7 p.m., “The Accused” (1949): After a spinster prof (Loretta Young) accidentally kills a student in self-defense, she disposes of the corpse; soon she discovers that a lawyer (Robert Cummings) and cop (Wendell Corey) are on her trail. “The movie is exceedingly well-written, and it has that veneer that [producer] Hal Wallis was known for,” Muller said. “And what could be better than seeing Sam Jaffe [famous for his role as the all-knowing Dr. Zorba in the “Ben Casey” series of the ’60s] as a coroner?” (Newly restored 35mm print courtesy of Library of Congress and Universal Pictures)
Thursday, August 25
5, 9:15 p.m., “The Harder They Fall” (1956): In his last role, Humphrey Bogart goes out in style as a sportswriter turned public-relations flack in director Mark Robson’s one-two punch at the corrupt world of boxing (scripted by Philip Yordan, based on Budd Schulberg’s novel). “Bogart is the quintessential male noir star,” Muller said. “Though directors and cinematographers might have given noir its look, Bogart provided the attitude.” With noir stalwarts Rod Steiger as a corrupt promoter and Jan Sterling, cracking her usual hard shell, in a change of pace as a supportive wife.
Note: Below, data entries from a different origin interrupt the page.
(** ** Properties *)

(** The compare-and-swap loop takes off the 100 exactly once.  For any
    positive number of threads of atomics/cas.cpp, every run in which all are
    done, whatever exchanges failed spuriously, leaves 0; and without spurious
    failures every run has at most four steps per thread. *)
Theorem cas_leaves_zero (n : nat) :
  (∀ c, (0 < n)%nat → reach decrement_step (decrement_init Reading n) c →
     Forall (λ l, l = Done) (threads c) → shared c = 0) ∧
  terminates_within (λ i, decrement_step (Act i false)) (4 * n) (decrement_init Reading n).
Proof.
  assert (cas_inv (decrement_init Reading n)) as H0.
  { split; [by left|]. by apply replicate_lookup_all. }
  split.
  - intros c Hn Hr HF. assert (cas_inv c) as [_ HF'] by (eapply reach_inv; [done|apply cas_preserves|done]).
    pose proof (reach_threads _ _ _ Hr) as Hlen. simpl in Hlen. rewrite length_replicate in Hlen.
    destruct (lookup_lt_is_Some_2 (threads c) 0) as [l Hl]; [lia|].
    pose proof (proj1 (Forall_lookup _ _) HF _ _ Hl) as ->.
    by apply (proj1 (Forall_lookup _ _) HF' _ _ Hl).
  - replace (4 * n)%nat
      with (Z.to_nat (total (cas_left (shared (decrement_init Reading n))) (threads (decrement_init Reading n))))
      by (simpl; rewrite total_replicate; simpl; lia).
    apply (measure_terminates _ cas_inv (λ c, Z.to_nat (total (cas_left (shared c)) (threads c)))); [done|].
    intros i c1 c2 HI Hs. split; [by eapply cas_preserves|].
    pose proof (cas_left_decreases _ _ _ HI Hs).
    pose proof (total_nonneg (cas_left (shared c2)) (threads c2) (cas_left_nonneg _)). lia.
Qed.

(** Both threads read 100; the first exchange fails spuriously, the second
    succeeds, the first one's fails. *)
Definition contended : list (act bool) :=
  (λ '(i, b), Act i b) <$>
    [(0, false); (1, false); (0, true); (1, false); (0, false); (1, false); (0, false); (1, false)]%nat.

Lemma cas_leaves_zero_witness :
  ∃ c, run decrement_step contended (decrement_init Reading 2) = Some c ∧ shared c = 0.
Proof.
  destruct (run decrement_step contended (decrement_init Reading 2)) as [c|] eqn:E;
    [|vm_compute in E; discriminate].
  exists c. split; [reflexivity|].
  apply (proj1 (cas_leaves_zero 2) c); [lia|exact (run_reach _ _ _ _ E)|].
  vm_compute in E. injection E as <-. by repeat constructor.
Defined.

(** Test and subtraction are two steps.  For any positive number [n] of
    threads of atomics/race_condition.cpp, every run in which all are done leaves
    a multiple of 100 between [100 - 100 n] and 0. *)
Theorem race_final_value (n : nat) c :
  (0 < n)%nat → 100 * Z.of_nat n ≤ INT_MAX → reach decrement_step (decrement_init Checking n) c →
  Forall (λ l, l = Done) (threads c) →
  100 - 100 * Z.of_nat n ≤ shared c ≤ 0 ∧ (100 | shared c).
Proof.
  intros Hn Hmax Hr HF. pose proof (race_reach _ _ Hmax Hr) as [Hlow Hdiv Hdone _].
  assert (total may_subtract (threads c) = 0) as Ht.
  { clear -HF. induction HF as [|l ls -> _ IH]; [done|]. by rewrite total_cons, IH. }
  pose proof (reach_threads _ _ _ Hr) as Hlen. simpl in Hlen. rewrite length_replicate in Hlen.
  destruct (lookup_lt_is_Some_2 (threads c) 0) as [l Hl]; [lia|].
  pose proof (proj1 (Forall_lookup _ _) HF _ _ Hl) as ->.
  split; [|done]. split; [lia|]. apply Hdone, list_elem_of_lookup. eauto.
Qed.

Definition both_check : list (act bool) := (λ i, Act i false) <$> [0; 1; 0; 1]%nat.

Definition one_after_the_other : list (act bool) := (λ i, Act i false) <$> [0; 0; 1]%nat.

(** Both ends of the range are reached by the two threads of the program. *)
Lemma race_final_value_witness :
  (∃ c, run decrement_step both_check (decrement_init Checking 2) = Some c ∧
     shared c = -100 ∧ 100 - 100 * 2 ≤ shared c ≤ 0) ∧
  (∃ c, run decrement_step one_after_the_other (decrement_init Checking 2) = Some c ∧
     shared c = 0).
Proof.
  split; [|eexists; split; [vm_compute; reflexivity|reflexivity]].
  destruct (run decrement_step both_check (decrement_init Checking 2)) as [c|] eqn:E;
    [|vm_compute in E; discriminate].
  assert (threads c = [Done; Done] ∧ shared c = -100) as [Ht Hx]
    by (vm_compute in E; injection E as <-; split; reflexivity).
  exists c. split; [reflexivity|]. split; [exact Hx|].
  apply (race_final_value 2 c); [lia|by vm_compute|exact (run_reach _ _ _ _ E)|].
  rewrite Ht. by repeat constructor.
Defined.
End Decrement.

Module Operations.

(** * atomics/atomic_operations.cpp *)

(** The operations of [std::atomic<int>] for one thread: what they return and the
    value afterwards. *)
Definition load (x : Z) : Z := x.

Definition exchange (v x : Z) : Z * Z := (x, v).

Definition fetch_add (n x : Z) : Z * Z := (x, i32_wrap (x + n)).

Definition fetch_sub (n x : Z) : Z * Z := (x, i32_wrap (x - n)).

(** Whether it exchanged, [expected] afterwards, and the value; [spurious] is a
    failure the weak form may have. *)
Definition compare_exchange (spurious : bool) (expected desired x : Z) : bool * Z * Z :=
  if (x =? expected) && negb spurious then (true, expected, desired) else (false, x, x).

Definition compare_exchange_strong := compare_exchange false.

Inductive line :=
  | Initial (x : Z)
  | AfterWrite (x : Z)
  | BeforeAfter (previousValue x : Z)
  | Actual (expected : Z) (exchanged : bool).

(** [main], with the failures of the two weak exchanges; the last value of [x] and
    the output. *)
Definition operations_main (spurious1 spurious2 : bool) : Z * list line :=
  let x0 := 100 in
  let x1 := 1337 in
  let x2 := 228 in
  let '(previous1, x3) := exchange 322 x2 in
  let '(previous2, x4) := fetch_add 1 x3 in
  let '(previous3, x5) := fetch_sub 10 x4 in
  let '(exchanged1, expected1, x6) := compare_exchange_strong 0 322 x5 in
  let '(exchanged2, expected2, x7) := compare_exchange_strong expected1 322 x6 in
  let '(exchanged3, expected3, x8) := compare_exchange spurious1 0 322 x7 in
  let '(exchanged4, expected4, x9) := compare_exchange spurious2 expected3 322 x8 in
  (x9, [Initial (load x0); Initial (load x0); AfterWrite (load x1); AfterWrite (load x2);
        BeforeAfter previous1 (load x3); BeforeAfter previous2 (load x4); BeforeAfter previous3 (load x5);
        Actual expected1 exchanged1; Actual expected2 exchanged2; Actual expected3 exchanged3;
        Actual expected4 exchanged4]).

(** A retry loop around the weak exchange ends with the desired value as soon as one
    exchange does not fail spuriously: a failure leaves the value as it is, and
    makes [expected] right for the next try. *)
Lemma compare_exchange_retry spurious expected desired x :
  match compare_exchange spurious expected desired x with
  | (true, e, x') => x = expected ∧ e = expected ∧ x' = desired
  | (false, e, x') => x' = x ∧ compare_exchange_strong e desired x' = (true, x, desired)
  end.
Proof.
  unfold compare_exchange_strong, compare_exchange.
  destruct (Z.eqb_spec x expected) as [->|H]; destruct spurious; simpl; by rewrite ?Z.eqb_refl.
Qed.

(** The output: only the success of the last exchange depends on what the weak
    form does, and the value does not. *)
Theorem operations_output spurious1 spurious2 :
  operations_main spurious1 spurious2 =
    (322, [Initial 100; Initial 100; AfterWrite 1337; AfterWrite 228; BeforeAfter 228 322; BeforeAfter 322 323;
           BeforeAfter 323 313; Actual 313 false; Actual 313 true; Actual 322 false; Actual 322 (negb spurious2)]).
Proof. by destruct spurious1, spurious2. Qed.

End Operations.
7:15 p.m., “Flesh and Fury” (1952): The second boxing-themed noir on this night’s card puts Tony Curtis in the ring as a deaf champ torn between two femmes, the fatale (Jan Sterling again) and a compassionate features columnist (Mona Freeman). Directed by Joseph Pevney, “the movie is an old story that's dressed up in new clothes,” Rode said. “For most of the movie, Curtis isn’t talking and is being menaced by Jan Sterling as a gold-digger who wields a mean champagne glass.” (New 35mm print struck exclusively for Noir City by Universal Pictures)
Passes and single tickets are available for Noir City: Chicago 8, with discounted rates for Music Box members. Noir City: Chicago 8 runs Friday, August 19 - Thursday, August 25. Click here for more information.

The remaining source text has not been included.